Two treasure hunters near the Polish town of Walbrzych claimed to have discovered the location of a WWII train loaded with gold by the occupying Nazis. Local authorities are working to confirm or deny their claims.
A "Nazi train" containing treasure looted by the Germans during World War II was allegedly discovered near the southern district of Walbrzych in Poland, local media reported on Wednesday. The train's finders, two treasure hunters from Poland and Germany, are asking for ten percent of the value of the contents.
"Lawyers, the army, the police and the fire brigade are dealing with this," Marika Tokarska, an official with the Walbrzych district council, told Reuters. "The area has never been excavated before and we don't know what we might find."

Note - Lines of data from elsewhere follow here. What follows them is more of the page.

(** X17.  The checkpoint stage 1 returns is a [.ckpt] entry of [logs_s1]
    whose modification time is the latest among the [.ckpt] entries there,
    in the world the stage ends in. *)
Theorem X17_stage1_returns_newest_checkpoint
    (X : Externals) (tr : GPTSoVITSTrainer) (exp_dir speaker_name : string)
    (epochs batch_size save_every : Z) (w w' : World) (gpt : string) :
  train_stage1_gpt X tr exp_dir speaker_name epochs batch_size save_every w
  = (w', Ok (Some gpt)) ->
  exists entries f,
    Os.listdir (OsPath.join exp_dir "logs_s1") w' = (w', Ok entries)
    /\ gpt = OsPath.join (OsPath.join exp_dir "logs_s1") f
    /\ In f entries
    /\ PyStr.endswith ".ckpt" f = true
    /\ forall g, In g entries -> PyStr.endswith ".ckpt" g = true ->
         Os.mtime_of w' (OsPath.join (OsPath.join exp_dir "logs_s1") g)
         <= Os.mtime_of w' (OsPath.join (OsPath.join exp_dir "logs_s1") f).
Proof.
  unfold train_stage1_gpt. intros H.
  bind_ok H as w1 valid E1. destruct valid; cbn [negb] in H; [|inv_pair H].
  cbv zeta in H. bind_ok H as w2 template E2.
  destruct (yaml_edit X template _) as [err|config]; [discriminate|].
  bind_ok H as w3 u3 E3. bind_ok H as w4 process E4.
  destruct (negb _); [inv_pair H|].
  bind_ok H as w5 ex E5. rewrite exists_eq in E5. inv_pair E5.
  destruct (negb _); [inv_pair H|].
  bind_ok H as w6 entries E6.
  destruct (listdir_same _ _ _ _ E6) as [-> _].
  destruct (List.filter (PyStr.endswith ".ckpt") entries) as [|f0 l] eqn:Ef; [inv_pair H|].
  bind_ok H as w7 sorted E7. unfold sort_by_mtime, gets in E7. injection E7 as <- <-.
  apply ret_ok_inv in H. destruct H as [-> Hg]. injection Hg as <-.
  set (key := fun x => Os.mtime_of w' (OsPath.join (OsPath.join exp_dir "logs_s1") x)).
  assert (Hne : List.filter (PyStr.endswith ".ckpt") entries <> [])
    by (rewrite Ef; discriminate).
  pose proof (sort_reverse_hd_In key Nat.ltb "" _ Hne) as Hin.
  apply List.filter_In in Hin. destruct Hin as [Hin Hck]. rewrite Ef in Hin, Hck.
  exists entries, (List.hd "" (sort_reverse key Nat.ltb (f0 :: l))).
  split; [exact E6|]. split; [reflexivity|]. split; [exact Hin|]. split; [exact Hck|].
  intros g Hg Hgck.
  assert (Hgin : In g (f0 :: l)) by (rewrite <- Ef; apply List.filter_In; auto).
  pose proof (sort_reverse_hd_max key Nat.ltb Nat.ltb_irrefl nat_ltb_asym nat_ltb_negtrans
                "" g (f0 :: l) Hgin) as Hmax.
  apply Nat.ltb_ge in Hmax. exact Hmax.
Qed.

Lemma X17_stage1_returns_newest_checkpoint_witness :
  exists entries gpt,
    Os.listdir (OsPath.join Demo.exp_dir "logs_s1") StageFailures.after_stage1
    = (StageFailures.after_stage1, Ok entries)
    /\ In gpt entries.
Proof.
  assert (Hres : exists gpt,
             snd (train_stage1_gpt (Demo.externals StageFailures.no_wav32k) Demo.the_trainer
                    Demo.exp_dir "voice" 8 4 5
                    (fst (run_data_preprocessing (Demo.externals StageFailures.no_wav32k)
                            Demo.the_trainer Demo.exp_dir "voice"
                            (fst (prepare_training_data
                                    (Demo.externals StageFailures.no_wav32k)
                                    Demo.the_trainer "voice" StageFailures.clips None
                                    (tick (tick (world StageFailures.state))))))))
             = Ok (Some gpt))
    by (eexists; vm_compute; reflexivity).
  destruct Hres as (gpt & Hres).
  destruct (X17_stage1_returns_newest_checkpoint _ _ _ _ _ _ _ _ _ _ (run_eq _ _ Hres))
    as (entries & f & Hlist & _ & Hin & _).
  exists entries, f. split; [exact Hlist | exact Hin].
Defined.

(** X18.  Once the stage-2 trainer has exited with 0, an exported weight
    file of the speaker in [logs_s2_v2] is preferred to any checkpoint: the
    result is the exported file that is greatest in string order (so
    [voice_e8.pth] wins over [voice_e12.pth]), and nothing is converted or
    written.  With neither an exported weight file nor a [G_*.pth]
    checkpoint the result is [None]. *)
Theorem X18_stage2_prefers_exported_weight
    (X : Externals) (exp_dir speaker_name : string) (w : World) (entries : list string) :
  Os.listdir (OsPath.join exp_dir "logs_s2_v2") w = (w, Ok entries) ->
  match List.filter (is_weight_file speaker_name) entries with
  | _ :: _ =>
      exists best,
        snd (locate_stage2_model X exp_dir speaker_name w)
        = Ok (Some (OsPath.join (OsPath.join exp_dir "logs_s2_v2") best))
        /\ fs (fst (locate_stage2_model X exp_dir speaker_name w)) = fs w
        /\ In best entries
        /\ is_weight_file speaker_name best = true
        /\ forall f, In f entries -> is_weight_file speaker_name f = true ->
             String.ltb best f = false
  | [] =>
      List.filter (fun f => PyStr.startswith "G_" f && PyStr.endswith ".pth" f) entries = [] ->
      snd (locate_stage2_model X exp_dir speaker_name w) = Ok None
  end.
Proof.
  intros Hlist. destruct (listdir_same _ _ _ _ Hlist) as [_ Hex].
  apply bool_decide_present in Hex.
  destruct (List.filter (is_weight_file speaker_name) entries) as [|f0 l] eqn:Ef.
  - intros Hg. unfold locate_stage2_model. cbv zeta.
    rewrite bind_eq, exists_eq, Hex. cbn [negb]. rewrite bind_eq, Hlist, Ef.
    rewrite bind_eq, Hlist, Hg. reflexivity.
  - assert (Hne : List.filter (is_weight_file speaker_name) entries <> [])
      by (rewrite Ef; discriminate).
    pose proof (sort_reverse_hd_In (fun f : string => f) String.ltb "" _ Hne) as Hin.
    apply List.filter_In in Hin. destruct Hin as [Hin Hwf]. rewrite Ef in Hin, Hwf.
    assert (Hrun : locate_stage2_model X exp_dir speaker_name w
                   = (w, Ok (Some (OsPath.join (OsPath.join exp_dir "logs_s2_v2")
                                     (List.hd "" (sort_reverse (fun f : string => f)
                                                    String.ltb (f0 :: l))))))).
    { unfold locate_stage2_model. cbv zeta.
      rewrite bind_eq, exists_eq, Hex. cbn [negb]. rewrite bind_eq, Hlist, Ef.
      reflexivity. }
    rewrite Hrun.
    exists (List.hd "" (sort_reverse (fun f : string => f) String.ltb (f0 :: l))).
    split; [reflexivity|]. split; [reflexivity|]. split; [exact Hin|]. split; [exact Hwf|].
    intros f Hf Hfw.
    assert (Hfin : In f (f0 :: l)) by (rewrite <- Ef; apply List.filter_In; auto).
    exact (sort_reverse_hd_max (fun f : string => f) String.ltb string_ltb_irrefl
             string_ltb_asym string_ltb_negtrans "" f (f0 :: l) Hfin).
Qed.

The train, which has become infamous in local folklore, reportedly went missing in 1945 as the Red Army moved forward towards the end of the Second World War. The train then disappeared after either entering a tunnel near Ksiaz Castle in Walbrzych or it was lost in the underground Nazi complex called "Riese" or "Giant." Local historian Joanna Lamparska told TVN24 that although the story of the train is a popular topic, "no one has ever been able to confirm the existence of this train."
Further rumors circulate surrounding the exact contents of the train. Many believe the train contains gold, stolen valuables, gems, guns or raw materials. In an interview with Radio Wroclaw on Wednesday, Jaroslaw Chmielewski, the lawyer representing the train's finders, added to the speculative fever by stating: "this is a discovery of global importance, comparable to that of the Titanic."